(* ===== verification/UsdtConfirm.v ===== *)
(** * Confirmation of user operations

    [apply_user_op_confirmed] as a whole: the purge of the nonce chain clears
    every operation that draws on the funds just moved, so that what was settled
    once cannot be settled again, and the books stay balanced. *)

From S2P Require Import Prelude FedimintCore UsdtTypes UsdtEvm UsdtUserOp UsdtSigning UsdtProof.
From S2P Require Import UsdtDb UsdtServer UsdtHandlers UsdtLedger UsdtTriggers UsdtSettlement.

(** ** Purging *)

(** Nothing but sessions, chunks and confirmation votes differs. *)
Record same_core (d d' : UsdtDb) : Prop := {
  sc_books : same_books d d';
  sc_pending : pending d' = pending d;
  sc_submitted : submitted d' = submitted d;
}.

#[export] Instance same_core_preorder : PreOrder same_core.
Proof.
  split; [by intros d; split|].
  intros d1 d2 d3 [] []. split; [by etrans|congruence|congruence].
Qed.

Lemma remove_sessions_core h d : same_core d (remove_signing_sessions_for_op h d).
Proof.
  unfold remove_signing_sessions_for_op. generalize (map_to_list (sessions d)) as l.
  intros l. revert d. induction l as [|[id s] l IH]; intros d; simpl; [done|].
  etrans; [|apply IH]. by case_match.
Qed.

Lemma purge_submitted_fold snd n exc l d :
  let d' := foldl (fun d '(hash, s) =>
    if bool_decide (hash = exc) then d
    else if same_slot snd n (unsigned (signed s))
    then remove_confirmed_votes hash (set_submitted (delete hash) d) else d) d l in
  same_books d d' /\ pending d' = pending d /\ submitted d' ⊆ submitted d /\
  forall h s, (h, s) ∈ l -> h <> exc -> same_slot snd n (unsigned (signed s)) = true ->
    submitted d' !! h = None.
Proof.
  revert d. induction l as [|[h s] l IH]; intros d; simpl; [set_solver|].
  set (d1 := if bool_decide (h = exc) then d else _).
  assert (H1 : same_books d d1 /\ pending d1 = pending d /\ submitted d1 ⊆ submitted d /\
    (h <> exc -> same_slot snd n (unsigned (signed s)) = true -> submitted d1 !! h = None)).
  { unfold d1. case_bool_decide; [by split_and!|]. case_match; [|by split_and!].
    split_and!; try done; simpl; [apply delete_subseteq|intros; apply lookup_delete_eq]. }
  destruct H1 as (Hb & Hp & Hs & Hn), (IH d1) as (Hb' & Hp' & Hs' & Hn').
  split; [by etrans|]. split; [congruence|]. split; [by etrans|].
  intros h' s' [E|Hin]%elem_of_cons Hne Hslot; [|by eapply Hn']. simplify_eq.
  apply eq_None_not_Some. intros [v Hv]. apply (lookup_weaken _ (submitted d1)) in Hv; [|done].
  by rewrite Hn in Hv.
Qed.

Lemma purge_pending_fold snd n exc l d :
  let d' := foldl (fun d '(hash, p) =>
    if bool_decide (hash = exc) then d
    else if same_slot snd n (p_op p)
    then remove_signing_sessions_for_op hash (set_pending (delete hash) d) else d) d l in
  same_books d d' /\ submitted d' = submitted d /\ pending d' ⊆ pending d /\
  forall h q, (h, q) ∈ l -> h <> exc -> same_slot snd n (p_op q) = true ->
    pending d' !! h = None.
Proof.
  revert d. induction l as [|[h q] l IH]; intros d; simpl; [set_solver|].
  set (d1 := if bool_decide (h = exc) then d else _).
  assert (H1 : same_books d d1 /\ submitted d1 = submitted d /\ pending d1 ⊆ pending d /\
    (h <> exc -> same_slot snd n (p_op q) = true -> pending d1 !! h = None)).
  { unfold d1. case_bool_decide; [by split_and!|]. case_match; [|by split_and!].
    destruct (remove_sessions_core h (set_pending (delete h) d)) as [Hb Hp Hs].
    split; [etrans; [|exact Hb]; by split|]. split; [by rewrite Hs|]. rewrite Hp. simpl.
    split; [apply delete_subseteq|intros; apply lookup_delete_eq]. }
  destruct H1 as (Hb & Hp & Hs & Hn), (IH d1) as (Hb' & Hp' & Hs' & Hn').
  split; [by etrans|]. split; [congruence|]. split; [by etrans|].
  intros h' q' [E|Hin]%elem_of_cons Hne Hslot; [|by eapply Hn']. simplify_eq.
  apply eq_None_not_Some. intros [v Hv]. apply (lookup_weaken _ (pending d1)) in Hv; [|done].
  by rewrite Hn in Hv.
Qed.

(** What survives a purge was there before, and sits in another nonce slot unless it
    is under the excepted hash. *)
Lemma purge_chain_spec snd n exc d :
  let d' := purge_user_op_nonce_chain snd n exc d in
  same_books d d' /\
  forall h b op p, live d' h b op p ->
    live d h b op p /\ (h = exc \/ same_slot snd n op = false).
Proof.
  unfold purge_user_op_nonce_chain. set (d1 := purge_submitted snd n exc d). simpl.
  pose proof (purge_submitted_fold snd n exc (map_to_list (submitted d)) d)
    as (Hb1 & Hp1 & Hs1 & Hn1). fold (purge_submitted snd n exc d) d1 in Hb1, Hp1, Hs1, Hn1.
  pose proof (purge_pending_fold snd n exc (map_to_list (pending d1)) d1)
    as (Hb2 & Hs2 & Hp2 & Hn2). fold (purge_pending snd n exc d1) in Hb2, Hs2, Hp2, Hn2.
  split; [by etrans|]. intros h [] op p; simpl.
  - rewrite Hs2. intros (s & Hs & <- & <-). pose proof (lookup_weaken _ _ _ _ Hs Hs1) as Hs0.
    split; [eauto|]. destruct (decide (h = exc)) as [->|Hne]; [by left|right].
    apply not_true_iff_false. intros Hslot.
    rewrite (Hn1 h s) in Hs; [done|by apply elem_of_map_to_list|done|done].
  - intros (q & Hq & <- & <-). pose proof (lookup_weaken _ _ _ _ Hq Hp2) as Hq1.
    split; [rewrite Hp1 in Hq1; eauto|].
    destruct (decide (h = exc)) as [->|Hne]; [by left|right].
    apply not_true_iff_false. intros Hslot.
    rewrite (Hn2 h q) in Hq; [done|by apply elem_of_map_to_list|done|done].
Qed.

Section confirm.
Context `{AbiOk} (self : Usdt).

(** The settlement branches leave the operation tables alone. *)
Lemma create_refund_tables o reason d :
  pending (create_withdrawal_refund self o reason d) = pending d /\
  submitted (create_withdrawal_refund self o reason d) = submitted d.
Proof. unfold create_withdrawal_refund. by case_match. Qed.

Lemma apply_purpose_tables s obs x d d1 r :
  apply_purpose self s obs x d = (d1, r) ->
  pending d1 = pending d /\ submitted d1 = submitted d.
Proof.
  unfold apply_purpose. intros E. destruct (s_purpose s) as [a|os|a|rcp amt]; simplify_eq.
  - unfold apply_sweep_confirmed. destruct (success obs); by repeat case_match.
  - unfold apply_withdraw_confirmed. destruct (success obs); [by rewrite foldl_settle|].
    set (p := mkPoolState _ _ _ _).
    match goal with |- context [foldl (add_incurred ?sh) ?d0 os] =>
      destruct (foldl_add_incurred sh os d0) as (inc & -> & _) end.
    destruct (length os <=? 1)%nat; [|by rewrite foldl_requeue].
    set (d0 := set_incurred _ _). assert (pending d0 = pending d /\ submitted d0 = submitted d) as [Ep Es]
      by done. clearbody d0. revert d0 Ep Es. induction os as [|o os IH]; intros d0 Ep Es; simpl; [done|].
    destruct (create_refund_tables o RevertsInIsolation d0) as [Ep' Es'].
    apply IH; congruence.
  - unfold apply_recovery_confirmed. by case_match.
  - done.
Qed.

(** No operation of the confirmed one's class survives. *)
Lemma confirm_clears_class d d1 h s :
  ops_inv d -> submitted d !! h = Some s ->
  pending d1 = pending d -> submitted d1 = submitted d ->
  let op := unsigned (signed s) in
  forall h' b op' p',
    live (purge_user_op_nonce_chain (sender op) (nonce op) h
            (remove_confirmed_votes h (set_submitted (delete h) d1))) h' b op' p' ->
    live d h' b op' p' /\ ~ same_class p' (s_purpose s).
Proof.
  intros [_ Hslot Hdis] Hs Ep Es op h' b op' p' Hl.
  apply purge_chain_spec in Hl as [Hl Hex].
  assert (Hl0 : live d h' b op' p' /\ (b = true -> h' <> h)).
  { destruct b; simpl in *.
    - destruct Hl as (s' & Hs' & <- & <-). rewrite Es in Hs'.
      apply lookup_delete_Some in Hs' as [Hne Hs']. split; eauto.
    - rewrite Ep in Hl. by split. }
  destruct Hl0 as [Hl0 Hne]. split; [done|]. intros Hsc.
  assert (Hls : live d h true op (s_purpose s)) by (simpl; eauto).
  destruct Hex as [->|Hex].
  - destruct b; [by destruct (Hne eq_refl)|]. by eapply Hdis.
  - destruct (Hslot _ _ _ _ _ _ _ _ Hl0 Hls Hsc) as [E1 E2].
    unfold same_slot in Hex. rewrite E1, E2, bool_decide_eq_true_2, Z.eqb_refl in Hex by done. done.
Qed.

(** The amount applied is the one the operation was checked against. *)
Lemma effective_swept_amount s obs x :
  effective_swept s obs = Some x ->
  (success obs = true /\ expected_swept s = Ok x) \/ (success obs = false /\ x = 0).
Proof.
  unfold effective_swept. destruct (success obs); [left|right; by simplify_eq].
  destruct (expected_swept s) as [e|]; [|done]. case_match; by simplify_eq.
Qed.

(** The books after the branch of the operation's purpose, and what they still cover. *)
Lemma apply_purpose_inv d n h s obs x d1 r :
  books_inv d n -> total_credited d <= U64_MAX -> submitted d !! h = Some s ->
  effective_swept s obs = Some x -> 0 <= actual_gas_cost_wei obs ->
  apply_purpose self s obs x d = (d1, r) ->
  books_core d1 n /\
  forall p op, ~ same_class p (s_purpose s) -> op_ok d p op -> op_ok d1 p op.
Proof.
  intros [Hc Hops] Hb Hs Hx Hg E. apply effective_swept_amount in Hx.
  pose proof (ops_covered _ Hops h true (unsigned (signed s)) (s_purpose s)
    ltac:(simpl; eauto)) as Hok.
  unfold apply_purpose in E. unfold expected_swept in Hx.
  destruct (s_purpose s) as [a|os|a|rcp amt] eqn:Ep; simplify_eq; simpl in Hok.
  - destruct Hok as [-> (r & Hr & Hd)].
    assert (0 <= x <= credited r - swept r) as Hxb.
    { pose proof (inv_records _ _ Hc _ _ Hr) as []. destruct Hx as [[_ Hx]|[_ ->]]; [eauto|lia]. }
    split; [apply apply_sweep_core with r; try done; destruct Hx as [[-> _]|[-> ->]]; done|].
    intros p op Hnc. pose proof (core_bounds d n Hc Hb) as [Hb1 Hb2].
    pose proof (core_nonneg d n Hc) as (? & ? & ? & ?). pose proof (inv_balance _ _ Hc).
    pose proof (inv_records _ _ Hc _ _ Hr) as [_ ? _ _].
    assert (credited r - swept r <= unswept d).
    { apply (map_sum_ge_lookup (fun _ r => credited r - swept r)) with a;
        [|done]. intros k v Hv. apply (inv_records _ _ Hc) in Hv as []. lia. }
    assert (fees_accrued r <= deposit_fees d).
    { apply (map_sum_ge_lookup (fun _ r => fees_accrued r)) with a;
        [|done]. intros k v Hv. apply (inv_records _ _ Hc) in Hv as []. lia. }
    apply apply_sweep_ops with r; try done; lia.
  - destruct Hok as (Hnd & Hun & Hd). split.
    + destruct Hx as [[Hsu Hx]|[Hsu ->]]; [|by apply apply_withdraw_reverted_core].
      destruct (Hd x Hx) as [-> Hle]. by apply apply_withdraw_paid_core.
    + intros p op Hnc Hop. destruct p; try (by destruct Hnc; left); [|done].
      unfold op_ok in *. enough (deposits (apply_withdraw_confirmed self os obs x d) = deposits d)
        as -> by done. unfold apply_withdraw_confirmed.
      destruct (success obs); [by rewrite foldl_settle|].
      match goal with |- context [foldl (add_incurred ?sh) ?d0 os] =>
        destruct (foldl_add_incurred sh os d0) as (inc & -> & _) end.
      destruct (length os <=? 1)%nat; [|by rewrite foldl_requeue].
      generalize (eq_refl (deposits d)). set (d0 := set_incurred _ _).
      change (deposits d = deposits d) with (deposits d0 = deposits d). clearbody d0.
      clear. revert d0. induction os as [|o os IH]; intros d0 E0; simpl; [done|].
      apply IH. rewrite <- E0. unfold create_withdrawal_refund. by case_match.
  - split; [by apply apply_recovery_core|]. intros. by apply apply_recovery_ops.
  - split.
    + destruct Hx as [[Hsu Hx]|[Hsu ->]].
      * destruct (Hok x Hx). by apply apply_fee_withdrawal_core.
      * pose proof (inv_balance _ _ Hc). pose proof (inv_accrued _ _ Hc).
        apply apply_fee_withdrawal_core; [done|lia|lia].
    + intros p op Hnc Hop. destruct p; try (by destruct Hnc; left); done.
Qed.

Lemma apply_user_op_confirmed_inv h obs d n :
  books_inv d n -> total_credited d <= U64_MAX -> 0 <= actual_gas_cost_wei obs ->
  books_inv (apply_user_op_confirmed self h obs d) n.
Proof.
  intros Hinv Hb Hg. unfold apply_user_op_confirmed.
  destruct (submitted d !! h) as [s|] eqn:Hs; [|by apply (books_inv_same d); [split|..]].
  destruct (effective_swept s obs) as [x|] eqn:Hx; [|done].
  destruct (apply_purpose self s obs x d) as [d1 r] eqn:Ea.
  destruct (apply_purpose_tables _ _ _ _ _ _ Ea) as [Ep Es].
  destruct (apply_purpose_inv _ _ _ _ _ _ _ _ Hinv Hb Hs Hx Hg Ea) as [Hc1 Hok].
  set (d2 := remove_confirmed_votes h (set_submitted (delete h) d1)).
  destruct (purge_chain_spec (sender (unsigned (signed s))) (nonce (unsigned (signed s))) h d2)
    as [Hsb _].
  pose proof (confirm_clears_class d d1 h s (inv_ops _ _ Hinv) Hs Ep Es) as Hlive.
  fold d2 in Hlive. simpl in Hlive.
  set (d3 := purge_user_op_nonce_chain _ _ h d2) in *.
  assert (Hsb' : same_books d1 d3) by (etrans; [|exact Hsb]; by split).
  assert (Hinv3 : books_inv d3 n).
  { split; [by eapply books_core_frame|].
    apply (ops_inv_shrink d); [apply Hinv|intros ? ? ? ? Hl; by apply Hlive in Hl as [? _]|].
    intros h' b op p Hl Hop. apply Hlive in Hl as [_ Hnc].
    apply (op_ok_frame d1); [done|]. by apply Hok. }
  destruct r as [a|]; [by apply maybe_trigger_sweep_inv|done].
Qed.
End confirm.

______________________________

What the task requires: Using the records above, write out exactly the lines between the one holding "sc_submitted : submitted d' = submitted d;" and the one holding "intros l. revert", inclusive; leave everything else out.

Your response:
  sc_submitted : submitted d' = submitted d;
}.

#[export] Instance same_core_preorder : PreOrder same_core.
Proof.
  split; [by intros d; split|].
  intros d1 d2 d3 [] []. split; [by etrans|congruence|congruence].
Qed.

Lemma remove_sessions_core h d : same_core d (remove_signing_sessions_for_op h d).
Proof.
  unfold remove_signing_sessions_for_op. generalize (map_to_list (sessions d)) as l.
  intros l. revert d. induction l as [|[id s] l IH]; intros d; simpl; [done|].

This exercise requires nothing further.